Wednesday, April 27, 2016

Project Brazil (Part 2)

Rio de Janeiro alone has 10,000,000 people. A couple of million less than the people in Metro Manila.

4. Their most reliable means of transportation is the taxi. Meter starts at 5.40 Reals (about 75 Pesos or $1.60 flag down rate). While taxi is relatively not expensive, moving from one part of the city to another part is quite expensive if you're using a cab. A whole day of travel would easily be around 100 Reals (1,350 Pesos). Word of advise - ask the concierge where are the places you want to go to. See if your schedule can work around those that are nearest to each other so that you won't have to spend too much on cab fare. The bus and other systems are not as reliable and you don't want ending up getting mugged. Get the yellow taxi cab and one that has a meter. Oh yeah, and always ask for a receipt after!

5. Plan your day ahead. Don't have random thoughts. For example, you can do Christ the Redeemer in 15 minutes. The travel time, however, is a different story altogether. Even the Sugar Loaf Hills can be accomplished in 1 hour or less. For both these historic sites in Rio, you can have one morning or one afternoon and you'd have seen both. But that's about it. There's really nothing much to see in these sites and on a weekday, there's absolutely no queue and you get the best photo ops. The Jardim Botanico is also one of the recommended places to go, but I would ask every one to skip it especially if you don't like getting bitten by mosquitoes. While we ventured to the place to see the orchidarium, the orchids were not in bloom and was a paltry compared to the Singaporean Orchid Gardens. For all these three places, nothing was free. There is an entrance fee.

6. Don't act like the millionaire from the other side of the world. Most of the people here in Brazil are poor. Even the cars that are on the street are older versions compared to what we have in Manila. The malls are not hip or jaw-drop fabulous compared the malls in Manila. They are small, expensive and way more expensive than if you buy them in Manila. Their most modern mall is the Village Mall in the Barras area, around 1 hour away from Copacabana and Ipanema (or almost 100 Reals taxi ride).

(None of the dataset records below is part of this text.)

Lemma complete_exec ts c : complete_at NExec ts c → complete_at NPipe ts c.
Proof.
  intros IH s r f Hon len [Hfo Hnp] Hf. destruct f as [|f]; [lia|]. cbn [parsepipe].
  destruct (IH s r f Hon Hfo ltac:(unfold len in Hf; lia)) as (c1 & s1 & He & Hon1 & Hv). rewrite (bind_Ok _ _ _ _ _ He).
  destruct (peek_sym x7c s1 r Hon1 ltac:(set_solver)) as (s2 & Hp & Hon2). rewrite (bind_Ok _ _ _ _ _ Hp), Hnp. by exists c1, s2.
Qed.
Lemma complete_pipe ts1 ts2 c1 c2 : complete_at NExec ts1 c1 → complete_at NPipe ts2 c2 → complete_at NPipe (ts1 ++ Sym x7c :: ts2) (PIPE c1 c2).
Proof.
  intros IH1 IH2 s r f Hon len Hfo Hf. rewrite <- app_assoc in Hon. simpl in Hon. destruct f as [|f]; [lia|]. cbn [parsepipe].
  assert (El : len = (length ts1 + S (length (ts2 ++ r)))%nat) by (unfold len; rewrite <- app_assoc, length_app; done).
  destruct (IH1 s (Sym x7c :: ts2 ++ r) f Hon) as (d1 & s1 & He & Hon1 & Hv1); [by right|rewrite length_app; simpl; lia|].
  rewrite (bind_Ok _ _ _ _ _ He).
  destruct (peek_sym x7c s1 _ Hon1 ltac:(set_solver)) as (s2 & Hp & Hon2). rewrite (bind_Ok _ _ _ _ _ Hp). cbn [is_sym].
  change (bool_decide (x7c = x7c)) with true. cbv iota.
  destruct (gettoken_sym s2 x7c _ Hon2) as (q & eq & s3 & Hg & Hon3). rewrite (bind_Ok _ _ _ _ _ Hg).
  destruct (IH2 s3 r f Hon3 Hfo) as (d2 & s4 & Hpp & Hon4 & Hv2); [lia|]. rewrite (bind_Ok _ _ _ _ _ Hpp).
  exists (PIPE d1 d2), s4. split; [done|]. split; [done|]. unfold view in *. simpl. by rewrite Hv1, Hv2.
Qed.
Lemma complete_front ts c : complete_at NPipe ts c → complete_at NBack ts c.
Proof.
  intros IH s r f Hon len k Hfo Hf Hk. destruct (IH s r f Hon Hfo Hf) as (c1 & s1 & Hp & Hfd).
  exists c1, s1, k. split_and!; [unfold len in Hk; rewrite length_app in Hk; lia|done|]. by rewrite (bind_Ok _ _ _ _ _ Hp).
Qed.
Lemma amp_end c s r k : on s r → is_sym x26 r = false → (0 < k)%nat → ∃ s', iterate k (amp_body buf es) c s = Ok c s' ∧ on s' r.
Proof.
  intros Hon Hn Hk. destruct (peek_sym x26 s r Hon ltac:(set_solver)) as (s1 & Hp & Hon1). exists s1. split; [|done].
  destruct k as [|k]; [lia|]. apply iterate_done. unfold amp_body. by rewrite (bind_Ok _ _ _ _ _ Hp), Hn.
Qed.
Lemma complete_back ts c : complete_at NBack ts c → complete_at NBack (ts ++ [Sym x26]) (BACK c).
Proof.
  intros IH s r f Hon len k Hfo Hf Hk. rewrite <- app_assoc in Hon. simpl in Hon.
  assert (El : len = length (ts ++ Sym x26 :: r)) by (unfold len; by rewrite <- app_assoc).
  destruct (IH s (Sym x26 :: r) f Hon k) as (c1 & s1 & k1 & Hk1 & [Hon1 Hv] & ->); [by split; [right|]|lia|lia|]. simpl in Hk1.
  destruct k1 as [|k1]; [lia|]. destruct (peek_sym x26 s1 _ Hon1 ltac:(set_solver)) as (s2 & Hp & Hon2).
  destruct (gettoken_sym s2 x26 r Hon2) as (q & eq & s3 & Hg & Hon3).
  exists (BACK c1), s3, k1. split_and!; [lia|split; [done|]|].
  - unfold view in *. simpl. by rewrite Hv.
  - apply iterate_next. unfold amp_body. rewrite (bind_Ok _ _ _ _ _ Hp). cbn [is_sym]. change (bool_decide (x26 = x26)) with true. cbv iota.
    by rewrite (bind_Ok _ _ _ _ _ Hg).
Qed.
Lemma follow_line_pipe r : follow_line r → follow_pipe r ∧ is_sym x26 r = false ∧ is_sym x3b r = false.
Proof.
  intros [->|H]; [split_and!; try done; split; [by left|done]|]. apply is_sym_true in H as [r' ->]. split_and!; try done. by split; [right|].
Qed.
Lemma line_start f s r c1 s1 k' :
  bind (parsepipe buf es f) (iterate f (amp_body buf es)) s = iterate k' (amp_body buf es) c1 s1 →
  on s1 r → is_sym x26 r = false → (0 < k')%nat →
  ∃ s2, on s2 r ∧ ∀ k : cmd (nat * nat) → M Empty_set nat (cmd (nat * nat)),
    bind (parsepipe buf es f) (λ cmd, bind (iterate f (amp_body buf es) cmd) k) s = k c1 s2.
Proof.
  intros Hrun Hon Hn Hk. destruct (amp_end c1 s1 r k' Hon Hn Hk) as (s2 & Ha & Hon2). exists s2. split; [done|]. intros k. rewrite Ha in Hrun.
  unfold bind in *. destruct (parsepipe buf es f s) as [c0 s0| |[]|]; try done. simpl in *. by rewrite Hrun.
Qed.
Lemma complete_line ts c : complete_at NBack ts c → complete_at NLine ts c.
Proof.
  intros IH s r f Hon len Hfo Hf. destruct (follow_line_pipe r Hfo) as (Hfp & H26 & H3b). destruct f as [|f]; [lia|]. cbn [parseline].
  destruct (IH s r f Hon f Hfp ltac:(unfold len in Hf; lia) ltac:(unfold len in Hf; lia)) as (c1 & s1 & k1 & Hk1 & [Hon1 Hv] & Hrun).
  destruct (line_start f s r c1 s1 k1 Hrun Hon1 H26) as (s2 & Hon2 & E); [lia|]. rewrite E. clear E.
  destruct (peek_sym x3b s2 r Hon2 ltac:(set_solver)) as (s3 & Hp & Hon3). rewrite (bind_Ok _ _ _ _ _ Hp), H3b. by exists c1, s3.
Qed.
Lemma complete_list ts1 ts2 c1 c2 : complete_at NBack ts1 c1 → complete_at NLine ts2 c2 → complete_at NLine (ts1 ++ Sym x3b :: ts2) (LIST c1 c2).
Proof.
  intros IH1 IH2 s r f Hon len Hfo Hf. rewrite <- app_assoc in Hon. simpl in Hon. destruct f as [|f]; [lia|]. cbn [parseline].
  assert (El : len = (length ts1 + S (length (ts2 ++ r)))%nat) by (unfold len; rewrite <- app_assoc, length_app; done).
  destruct (IH1 s (Sym x3b :: ts2 ++ r) f Hon f) as (d1 & s1 & k1 & Hk1 & [Hon1 Hv1] & Hrun);
    [by split; [right|]|rewrite length_app; simpl; lia|rewrite length_app; simpl; lia|].
  destruct (line_start f s _ d1 s1 k1 Hrun Hon1 eq_refl) as (s2 & Hon2 & E); [lia|]. rewrite E. clear E.
  destruct (peek_sym x3b s2 _ Hon2 ltac:(set_solver)) as (s3 & Hp & Hon3). rewrite (bind_Ok _ _ _ _ _ Hp). cbn [is_sym].
  change (bool_decide (x3b = x3b)) with true. cbv iota.
  destruct (gettoken_sym s3 x3b _ Hon3) as (q & eq & s4 & Hg & Hon4). rewrite (bind_Ok _ _ _ _ _ Hg).
  destruct (IH2 s4 r f Hon4 Hfo) as (d2 & s5 & Hl & Hon5 & Hv2); [lia|]. rewrite (bind_Ok _ _ _ _ _ Hl).
  exists (LIST d1 d2), s5. split; [done|]. split; [done|]. unfold view in *. simpl. by rewrite Hv1, Hv2.
Qed.
Lemma complete_simple : complete_at NSimple [] (EXEC []).
Proof.
  intros s r f Hon len g1 g2 Hf H1 H2. exists (EXEC []), s, g1, g2. by split_and!.
Qed.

Which goes to the point that unless you plan to drive your own car or get a chauffeur from the hotel to bring you from point A to point B, leave your valuables and your jewelry in the hotel. You don't want to get robbed in broad daylight. As one Filipino OFW told us, don't flash your cash and your stash around unless you want to end up dead.

Brazil was one of the more affluent South American countries. Unfortunately, according to people here, corruption in the government has driven the country to the brink of bankruptcy. Denominations are old. Politicians are corrupt. Poverty is at an all time high. Health problems like the Zika virus and sexually transmitted diseases have pushed the country to the brink of global health emergencies.

While people love to party, be careful where you go to and whom you bring home with you.

7. The standard shops abound - Starbucks, Outback, McDonalds....but don't expect convenience stores like 7/11, Family Mart and Mini Mart. Supermarkets are rarely found around the area and when you do get to find a convenience store, it looks like it was raided by thugs an hour ago. Food is not cheap, but it's not too expensive either. The average meal should cost you around 25 Reals in the fast food shops (that's around 350 pesos). A churrasco would cost you around $100 (350 Reals) for two people, not including drinks. The cost of living is high, which explains why more people are pushed into more poverty. Coming to a third world country with a high standard of living makes you feel how lucky one is to live in the Philippines (seriously)!